Content starts

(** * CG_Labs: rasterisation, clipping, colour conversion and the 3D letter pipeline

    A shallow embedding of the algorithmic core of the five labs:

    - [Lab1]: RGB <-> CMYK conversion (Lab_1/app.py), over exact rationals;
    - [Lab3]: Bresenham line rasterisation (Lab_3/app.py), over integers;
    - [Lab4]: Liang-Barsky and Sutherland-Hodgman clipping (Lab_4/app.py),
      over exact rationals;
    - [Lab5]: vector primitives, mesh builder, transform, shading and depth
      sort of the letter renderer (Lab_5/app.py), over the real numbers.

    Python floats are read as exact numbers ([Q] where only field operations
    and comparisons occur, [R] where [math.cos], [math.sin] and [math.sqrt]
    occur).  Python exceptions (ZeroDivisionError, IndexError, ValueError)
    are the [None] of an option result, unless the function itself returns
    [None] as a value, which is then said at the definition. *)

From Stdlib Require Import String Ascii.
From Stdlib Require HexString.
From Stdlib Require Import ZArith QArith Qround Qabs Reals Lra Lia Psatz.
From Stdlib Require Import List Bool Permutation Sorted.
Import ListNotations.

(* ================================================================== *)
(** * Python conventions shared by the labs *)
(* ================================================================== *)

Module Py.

Content ends
Content starts

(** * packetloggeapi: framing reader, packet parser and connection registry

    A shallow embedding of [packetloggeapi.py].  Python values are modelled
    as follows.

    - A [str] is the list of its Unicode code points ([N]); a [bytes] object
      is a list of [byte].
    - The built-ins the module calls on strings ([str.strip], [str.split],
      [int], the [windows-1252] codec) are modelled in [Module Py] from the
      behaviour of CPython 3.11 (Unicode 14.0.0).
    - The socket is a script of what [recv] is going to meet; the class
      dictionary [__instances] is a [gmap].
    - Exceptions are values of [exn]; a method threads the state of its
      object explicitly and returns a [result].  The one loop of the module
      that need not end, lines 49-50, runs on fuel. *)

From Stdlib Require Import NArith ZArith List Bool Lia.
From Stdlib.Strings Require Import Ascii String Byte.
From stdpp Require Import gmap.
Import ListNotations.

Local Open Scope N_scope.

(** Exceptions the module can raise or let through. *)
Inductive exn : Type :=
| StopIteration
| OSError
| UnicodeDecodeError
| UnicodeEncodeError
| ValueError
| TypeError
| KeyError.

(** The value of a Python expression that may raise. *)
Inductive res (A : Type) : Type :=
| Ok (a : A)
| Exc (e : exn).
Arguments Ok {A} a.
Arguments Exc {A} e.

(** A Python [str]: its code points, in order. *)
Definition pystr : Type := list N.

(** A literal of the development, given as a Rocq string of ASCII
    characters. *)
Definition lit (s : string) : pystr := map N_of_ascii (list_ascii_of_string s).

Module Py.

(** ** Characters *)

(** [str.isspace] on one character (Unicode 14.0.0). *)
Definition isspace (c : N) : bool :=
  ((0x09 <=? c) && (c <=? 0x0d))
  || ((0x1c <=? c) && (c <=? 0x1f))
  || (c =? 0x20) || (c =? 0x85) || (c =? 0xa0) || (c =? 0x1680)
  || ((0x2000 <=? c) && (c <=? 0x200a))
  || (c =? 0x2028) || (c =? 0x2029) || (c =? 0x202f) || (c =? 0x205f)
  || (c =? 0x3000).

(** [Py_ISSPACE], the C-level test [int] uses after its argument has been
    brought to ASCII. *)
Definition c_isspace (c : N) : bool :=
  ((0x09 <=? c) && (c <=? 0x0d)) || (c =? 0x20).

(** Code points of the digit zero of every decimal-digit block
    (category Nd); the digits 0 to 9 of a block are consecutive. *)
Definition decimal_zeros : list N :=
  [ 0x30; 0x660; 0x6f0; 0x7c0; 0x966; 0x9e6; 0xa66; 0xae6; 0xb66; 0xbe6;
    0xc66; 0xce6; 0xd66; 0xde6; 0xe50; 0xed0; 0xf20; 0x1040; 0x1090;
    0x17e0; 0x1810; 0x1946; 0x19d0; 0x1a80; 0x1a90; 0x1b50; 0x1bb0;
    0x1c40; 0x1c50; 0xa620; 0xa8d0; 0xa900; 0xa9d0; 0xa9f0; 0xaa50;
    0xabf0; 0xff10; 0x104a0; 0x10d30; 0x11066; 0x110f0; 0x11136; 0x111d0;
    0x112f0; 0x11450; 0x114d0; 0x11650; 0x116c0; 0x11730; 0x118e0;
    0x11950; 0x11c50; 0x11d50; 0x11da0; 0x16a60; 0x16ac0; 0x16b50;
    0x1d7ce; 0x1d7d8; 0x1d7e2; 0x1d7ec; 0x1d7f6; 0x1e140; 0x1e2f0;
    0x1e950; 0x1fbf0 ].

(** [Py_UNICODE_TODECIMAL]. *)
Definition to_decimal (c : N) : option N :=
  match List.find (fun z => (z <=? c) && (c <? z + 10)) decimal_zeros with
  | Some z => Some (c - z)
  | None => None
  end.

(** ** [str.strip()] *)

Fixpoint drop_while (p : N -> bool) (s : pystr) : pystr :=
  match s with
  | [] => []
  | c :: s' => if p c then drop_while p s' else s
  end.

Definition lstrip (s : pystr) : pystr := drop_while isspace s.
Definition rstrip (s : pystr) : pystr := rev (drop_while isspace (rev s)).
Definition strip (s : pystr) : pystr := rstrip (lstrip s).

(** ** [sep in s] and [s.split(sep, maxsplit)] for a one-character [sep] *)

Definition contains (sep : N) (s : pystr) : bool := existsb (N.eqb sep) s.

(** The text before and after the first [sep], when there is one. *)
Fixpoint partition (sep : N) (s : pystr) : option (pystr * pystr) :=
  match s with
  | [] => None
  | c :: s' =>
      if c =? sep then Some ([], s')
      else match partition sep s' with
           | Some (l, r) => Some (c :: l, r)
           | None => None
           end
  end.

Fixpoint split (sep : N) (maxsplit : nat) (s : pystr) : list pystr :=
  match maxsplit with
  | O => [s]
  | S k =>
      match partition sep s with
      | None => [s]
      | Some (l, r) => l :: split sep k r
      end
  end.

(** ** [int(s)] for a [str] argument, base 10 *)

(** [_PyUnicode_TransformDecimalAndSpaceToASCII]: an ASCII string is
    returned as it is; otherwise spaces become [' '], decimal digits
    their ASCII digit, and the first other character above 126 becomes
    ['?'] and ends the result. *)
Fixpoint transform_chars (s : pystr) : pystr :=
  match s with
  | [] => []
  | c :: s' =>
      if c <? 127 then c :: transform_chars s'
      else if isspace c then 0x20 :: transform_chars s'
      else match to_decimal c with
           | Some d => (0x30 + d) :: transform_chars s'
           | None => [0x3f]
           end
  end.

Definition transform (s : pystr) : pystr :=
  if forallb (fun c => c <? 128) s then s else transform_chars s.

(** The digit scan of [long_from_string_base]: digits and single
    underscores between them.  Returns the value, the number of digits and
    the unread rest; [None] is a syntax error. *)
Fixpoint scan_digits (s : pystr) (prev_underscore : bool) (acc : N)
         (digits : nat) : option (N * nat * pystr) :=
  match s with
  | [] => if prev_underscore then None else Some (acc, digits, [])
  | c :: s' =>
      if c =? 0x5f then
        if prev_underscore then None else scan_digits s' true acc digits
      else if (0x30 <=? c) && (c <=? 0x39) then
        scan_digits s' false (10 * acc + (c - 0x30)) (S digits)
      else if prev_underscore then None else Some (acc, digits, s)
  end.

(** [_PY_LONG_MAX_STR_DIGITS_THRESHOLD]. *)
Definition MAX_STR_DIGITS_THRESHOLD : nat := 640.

Content ends
Content starts

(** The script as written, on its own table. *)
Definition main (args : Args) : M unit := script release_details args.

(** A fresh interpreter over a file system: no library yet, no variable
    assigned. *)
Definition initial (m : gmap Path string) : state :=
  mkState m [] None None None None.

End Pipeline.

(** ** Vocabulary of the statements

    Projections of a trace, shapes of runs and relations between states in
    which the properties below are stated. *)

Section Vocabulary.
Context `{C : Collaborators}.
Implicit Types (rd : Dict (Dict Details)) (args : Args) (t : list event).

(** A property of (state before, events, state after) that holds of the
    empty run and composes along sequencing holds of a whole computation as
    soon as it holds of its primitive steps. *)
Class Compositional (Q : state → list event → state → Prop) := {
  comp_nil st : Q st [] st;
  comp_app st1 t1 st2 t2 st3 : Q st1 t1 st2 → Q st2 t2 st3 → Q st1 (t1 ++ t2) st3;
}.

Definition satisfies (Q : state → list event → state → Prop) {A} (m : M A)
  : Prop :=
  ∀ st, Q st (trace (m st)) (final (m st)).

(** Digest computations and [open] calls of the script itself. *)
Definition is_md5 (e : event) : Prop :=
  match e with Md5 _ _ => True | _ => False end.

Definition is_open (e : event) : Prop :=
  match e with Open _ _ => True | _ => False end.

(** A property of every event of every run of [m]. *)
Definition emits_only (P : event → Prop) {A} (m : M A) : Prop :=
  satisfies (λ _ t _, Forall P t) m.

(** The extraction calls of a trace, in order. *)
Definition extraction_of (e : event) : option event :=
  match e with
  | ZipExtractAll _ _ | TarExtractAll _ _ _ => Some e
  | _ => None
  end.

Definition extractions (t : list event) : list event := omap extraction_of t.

Content ends

### PROBLEM TO WORK ON
The reply should hold only the lines of the listing above starting at the line containing "Section Vocabulary." and ending at the line containing "Definition extractions (t", exactly as written.

### RESPONSE BOX
Section Vocabulary.
Context `{C : Collaborators}.
Implicit Types (rd : Dict (Dict Details)) (args : Args) (t : list event).

(** A property of (state before, events, state after) that holds of the
    empty run and composes along sequencing holds of a whole computation as
    soon as it holds of its primitive steps. *)
Class Compositional (Q : state → list event → state → Prop) := {
  comp_nil st : Q st [] st;
  comp_app st1 t1 st2 t2 st3 : Q st1 t1 st2 → Q st2 t2 st3 → Q st1 (t1 ++ t2) st3;
}.

Definition satisfies (Q : state → list event → state → Prop) {A} (m : M A)
  : Prop :=
  ∀ st, Q st (trace (m st)) (final (m st)).

(** Digest computations and [open] calls of the script itself. *)
Definition is_md5 (e : event) : Prop :=
  match e with Md5 _ _ => True | _ => False end.

Definition is_open (e : event) : Prop :=
  match e with Open _ _ => True | _ => False end.

(** A property of every event of every run of [m]. *)
Definition emits_only (P : event → Prop) {A} (m : M A) : Prop :=
  satisfies (λ _ t _, Forall P t) m.

(** The extraction calls of a trace, in order. *)
Definition extraction_of (e : event) : option event :=
  match e with
  | ZipExtractAll _ _ | TarExtractAll _ _ _ => Some e
  | _ => None
  end.

Definition extractions (t : list event) : list event := omap extraction_of t.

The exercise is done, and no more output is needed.